* EXERCISE DESCRIPTION *
From the line with "else (n, nbrs) :: adj_set u v w g'" to the line with "Definition add_edge (u", retype every line exactly, including those two, and leave out the rest of the data below.

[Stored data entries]
(** * The Jia Mu dashboard: graph reconstruction and derived views

    A shallow embedding of the data-bearing code of the three Streamlit
    variants of the repository

    - [streamlit_page.py]            (module [Page]),
    - [streamlit_page_new.py]        (module [PageNew]),
    - [Project/stream_page_new1.py]  (module [PageNew1]),

    together with the parts of networkx and pandas they call.

    Conventions.
    - Python [str] is [string]; the literals are the UTF-8 bytes of the
      source, so [String.eqb] is Python's [==] on them.
    - A Python [dict] is an association list in insertion order.
    - A number of the JSON document is a Python [int] or a [float]
      ([number]); floats are binary64 values, Rocq's primitive floats, and
      an int64 column of pandas wraps around.  Edge weights and the totals
      of the type analysis are such numbers.  The scores and weights of the
      metrics table are only compared and shown; they are modelled by the
      rational they denote ([Q]).
    - Library routines whose code decides a result and is not part of the
      repository are parameters: [cos] and [sin] of the C library
      ([Libm]), the sorting routine behind [sort_values] ([SortKind]),
      the loop with which pandas adds up a float64 column ([FloatSum]) and
      [list.sort] of the interpreter ([ListSort]).
    - A method that may raise is a computation in the monad [M], which
      threads the object ([self]) and the rendered page, and keeps both when
      an exception propagates. *)

From Stdlib Require Import List String Ascii Bool Arith ZArith QArith Qpower.
From Stdlib Require Import Lia.
From Stdlib Require Import Permutation Sorted.
From Stdlib Require Import Floats.
Import ListNotations.

Local Open Scope string_scope.
Local Open Scope list_scope.
Local Open Scope nat_scope.

(* ================================================================== *)
(** * Part I: the model *)
(* ================================================================== *)

(** ** Python dictionaries *)

Definition dict (V : Type) : Type := list (string * V).

Fixpoint dict_get {V} (k : string) (d : dict V) : option V :=
  match d with
  | [] => None
  | (k', v) :: d' => if String.eqb k k' then Some v else dict_get k d'
  end.

(** [d[k] = v]: an existing key keeps its place, a new one goes last. *)
Fixpoint dict_set {V} (k : string) (v : V) (d : dict V) : dict V :=
  match d with
  | [] => [(k, v)]
  | (k', v') :: d' =>
      if String.eqb k k' then (k, v) :: d' else (k', v') :: dict_set k v d'
  end.

Definition dict_keys {V} (d : dict V) : list string := map fst d.

(** [k in d] *)
Definition dict_mem {V} (k : string) (d : dict V) : bool :=
  existsb (String.eqb k) (dict_keys d).

(** [x in xs] on a list of strings *)
Definition str_in (x : string) (xs : list string) : bool :=
  existsb (String.eqb x) xs.

(** ** Numbers

    [json.load] reads a number written without fraction and exponent as a
    Python [int], which has no bound, and every other number as a [float],
    a binary64 value. *)

Inductive number : Type :=
| py_int (n : Z)
| py_float (x : float).

(** [float(n)]: the binary64 value nearest to [n], ties to even. *)
Definition float_of_Z (n : Z) : float :=
  SF2Prim (binary_normalize prec emax n 0 false).

Definition float_of_nat (n : nat) : float := float_of_Z (Z.of_nat n).

(** The point of the extended line that a number denotes; NaN denotes
    none. *)
Inductive ext : Type :=
| neg_inf
| fin (q : Q)
| pos_inf.

Definition float_value (x : float) : option ext :=
  match Prim2SF x with
  | S754_nan => None
  | S754_infinity s => Some (if s then neg_inf else pos_inf)
  | S754_zero _ => Some (fin 0)
  | S754_finite s m e =>
      Some (fin (inject_Z (if s then Z.neg m else Z.pos m) * 2 ^ e)%Q)
  end.

Definition value_of (x : number) : option ext :=
  match x with
  | py_int n => Some (fin (inject_Z n))
  | py_float x => float_value x
  end.

Definition ext_ltb (a b : ext) : bool :=
  match a, b with
  | _, neg_inf => false
  | neg_inf, _ => true
  | pos_inf, _ => false
  | fin _, pos_inf => true
  | fin p, fin q => negb (Qle_bool q p)
  end.

(** [x < y] in Python: numbers of either kind are compared by the value
    they denote, and a comparison with NaN is false. *)
Definition num_ltb (x y : number) : bool :=
  match value_of x, value_of y with
  | Some a, Some b => ext_ltb a b
  | _, _ => false
  end.

(** An int64 cell keeps the low 64 bits of a sum, in two's complement. *)
Definition wrap64 (n : Z) : Z := ((n + 2 ^ 63) mod 2 ^ 64 - 2 ^ 63)%Z.

(** ** networkx: undirected graphs

    [nx.Graph] keeps one adjacency dictionary per node, [G._adj]; every
    query used by the dashboard reads it.  An edge of the node-link encoding
    carries its [weight]. *)

Definition Graph : Type := dict (dict number).

Record Link : Type :=
  mkLink { source : string; target : string; weight : number }.

(** The node-link encoding of an undirected simple graph (the fields
    [directed] and [multigraph] are false, as for the snapshot). *)
Record NodeLink : Type := mkNodeLink { nodes : list string; links : list Link }.

Definition empty_graph : Graph := [].

(** [G.add_node(n)] *)
Definition add_node (n : string) (g : Graph) : Graph :=
  if dict_mem n g then g else g ++ [(n, [])].

(** [G._adj[u][v] = w] for a node [u] of the graph *)
Fixpoint adj_set (u v : string) (w : number) (g : Graph) : Graph :=
  match g with
  | [] => []
  | (n, nbrs) :: g' =>
      if String.eqb u n then (n, dict_set v w nbrs) :: g'
      else (n, nbrs) :: adj_set u v w g'
  end.

(** [G.add_edge(u, v, weight=w)]: both end points become nodes, then the
    edge is recorded under [u] and under [v]. *)
Definition add_edge (u v : string) (w : number) (g : Graph) : Graph :=
  adj_set v u w (adj_set u v w (add_node v (add_node u g))).

(** [nx.node_link_graph(data)]: nodes first, then links, in file order. *)
Definition node_link_graph (data : NodeLink) : Graph :=
  fold_left (fun g l => add_edge (source l) (target l) (weight l) g)
    (links data)
    (fold_left (fun g n => add_node n g) (nodes data) empty_graph).

Definition number_of_nodes (g : Graph) : nat := List.length g.

(** Degree of one adjacency entry: a self-loop counts twice. *)
Definition entry_degree (e : string * dict number) : nat :=
  List.length (snd e) + (if dict_mem (fst e) (snd e) then 1 else 0).

(** [sum(dict(G.degree()).values())] *)
Definition degree_sum (g : Graph) : nat :=
  fold_right (fun e acc => entry_degree e + acc) 0 g.

(** [G.number_of_edges()], that is [G.size()]: half the degree sum. *)
Definition number_of_edges (g : Graph) : nat := degree_sum g / 2.

(** [nx.density(G)] for an undirected graph:
    [if m == 0 or n <= 1: return 0], else [m / (n * (n - 1))] doubled. *)
Definition nx_density (g : Graph) : Q :=
  let n := number_of_nodes g in
  let m := number_of_edges g in
  if (m =? 0) || (n <=? 1) then 0%Q
  else (inject_Z (Z.of_nat m) / inject_Z (Z.of_nat (n * (n - 1))) * 2)%Q.

(** ** Exceptions *)

Inductive exn : Type :=
| KeyError (key : string)
| TypeError
| AttributeError (attribute : string)
| NetworkXError (node : string)
| ValueError
| ZeroDivisionError
| FileNotFoundError
| JSONDecodeError.

(** [G.neighbors(n)]: the keys of [G._adj[n]]; networkx raises
    [NetworkXError] for a node that is not in the graph. *)
Definition neighbors (g : Graph) (n : string) : exn + list string :=
  match dict_get n g with
  | Some nbrs => inr (dict_keys nbrs)
  | None => inl (NetworkXError n)
  end.

(** [G[u][v]['weight']] *)
Definition edge_weight (g : Graph) (u v : string) : exn + number :=
  match dict_get u g with
  | None => inl (KeyError u)
  | Some nbrs =>
      match dict_get v nbrs with
      | None => inl (KeyError v)
      | Some w => inr w
      end
  end.

(** [bool(G)] is [len(G) > 0]. *)
Definition graph_truthy (g : Graph) : bool := negb (number_of_nodes g =? 0).

(** The focal character. *)
Definition jiamu : string := "賈母".

(** ** Character classifier ([get_character_type], all variants alike) *)

(** [self.character_types], a dict literal: iteration follows the order in
    which the keys are written. *)
Definition character_types : dict (list string) :=
  [ ("family_male",
      ["賈政"; "賈赦"; "賈璉"; "賈寶玉"; "賈蓉"; "賈薔"; "賈蘭"; "賈芸";
       "賈芹"; "賈環"; "賈瑞"]);
    ("family_female",
      ["王夫人"; "邢夫人"; "王熙鳳"; "賈探春"; "賈迎春"; "賈惜春"; "賈元春"]);
    ("servants",
      ["花襲人"; "鴛鴦"; "晴雯"; "麝月"; "秋紋"; "碧痕"; "平兒"; "紫鵑"]);
    ("guests",
      ["林黛玉"; "薛寶釵"; "史湘雲"; "妙玉"; "李紈"; "秦可卿"; "香菱"]) ].

(** The loop [for type_name, characters in types.items(): if character in
    characters: return type_name], followed by [return 'other']. *)
Fixpoint get_character_type_in (types : dict (list string))
    (character : string) : string :=
  match types with
  | [] => "other"
  | (type_name, characters) :: rest =>
      if str_in character characters then type_name
      else get_character_type_in rest character
  end.

Definition get_character_type (character : string) : string :=
  get_character_type_in character_types character.

(** [self.character_types[type_name]] (empty for an unknown key) *)
Definition members (type_name : string) : list string :=
  match dict_get type_name character_types with
  | Some characters => characters
  | None => []
  end.

(** ** Radial layout ([create_central_network_plot], the block that fills
    [pos]) *)

(** [cos] and [sin] of [math] are those of the C library, whose code is not
    part of the repository.  They are parameters; the two values kept are
    the exact ones that the C standard fixes at zero (Annex F: [cos(0)] is
    [1] and [sin(0)] is [0]). *)
Class Libm : Type := {
  cos : float -> float;
  sin : float -> float;
  cos_0 : cos 0%float = 1%float;
  sin_0 : sin 0%float = 0%float }.

(** A position is a pair of numbers: [(0, 0)] is a pair of ints, the
    positions on the circle are pairs of floats. *)
Definition Pos : Type := dict (number * number).

(** [radius = 2.0] *)
Definition radius : float := 2%float.

(** [math.pi] *)
Definition pi : float := 0x1.921fb54442d18p+1%float.

(** [enumerate(xs)] *)
Definition enumerate {A} (xs : list A) : list (nat * A) :=
  combine (seq 0 (List.length xs)) xs.

(** [angle_step = 2 * pi / len(jiamu_neighbors)], reached for a list that
    is not empty. *)
Definition angle_step (count : nat) : float :=
  (2 * pi / float_of_nat count)%float.

(** One turn of the loop body:
    [angle = i * angle_step; pos[node] = (radius*cos(angle), radius*sin(angle))]. *)
Definition place `{Libm} (step : float) (pos : Pos) (e : nat * string) : Pos :=
  let angle := (float_of_nat (fst e) * step)%float in
  dict_set (snd e)
    (py_float (radius * cos angle)%float, py_float (radius * sin angle)%float)
    pos.

(** [pos = {}; pos['賈母'] = (0, 0)] and then the loop over
    [enumerate(jiamu_neighbors)]. *)
Definition layout `{Libm} (jiamu_neighbors : list string) : Pos :=
  fold_left (place (angle_step (List.length jiamu_neighbors)))
    (enumerate jiamu_neighbors)
    (dict_set jiamu (py_int 0, py_int 0) []).

(** ** pandas: the metrics table *)

(** One row of [df_metrics], with the columns the views subscript.  A
    frame that lacks one of these columns, or holds a missing or
    non-numeric cell in it, is outside the model. *)
Record Row : Type := mkRow {
  character : string;
  weight_to_jiamu : Q;
  degree : Z;
  degree_centrality : Q;
  betweenness_centrality : Q;
  closeness_centrality : Q;
  eigenvector_centrality : Q }.

Definition DataFrame : Type := list Row.

Definition Qltb (x y : Q) : bool := negb (Qle_bool y x).

(** [df[df['weight_to_jiamu'] > 0].copy()] *)
Definition jiamu_related (df : DataFrame) : DataFrame :=
  filter (fun r => Qltb 0 (weight_to_jiamu r)) df.

(** [df.head(k)] *)
Definition head (k : nat) (df : DataFrame) : DataFrame := firstn k df.

(** Row order asked of [sort_values('weight_to_jiamu', ascending=...)]. *)
Definition by_weight (ascending : bool) (a b : Row) : Prop :=
  if ascending then (weight_to_jiamu a <= weight_to_jiamu b)%Q
  else (weight_to_jiamu b <= weight_to_jiamu a)%Q.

* ANSWER TO THIS TASK *
      else (n, nbrs) :: adj_set u v w g'
  end.

(** [G.add_edge(u, v, weight=w)]: both end points become nodes, then the
    edge is recorded under [u] and under [v]. *)
Definition add_edge (u v : string) (w : number) (g : Graph) : Graph :=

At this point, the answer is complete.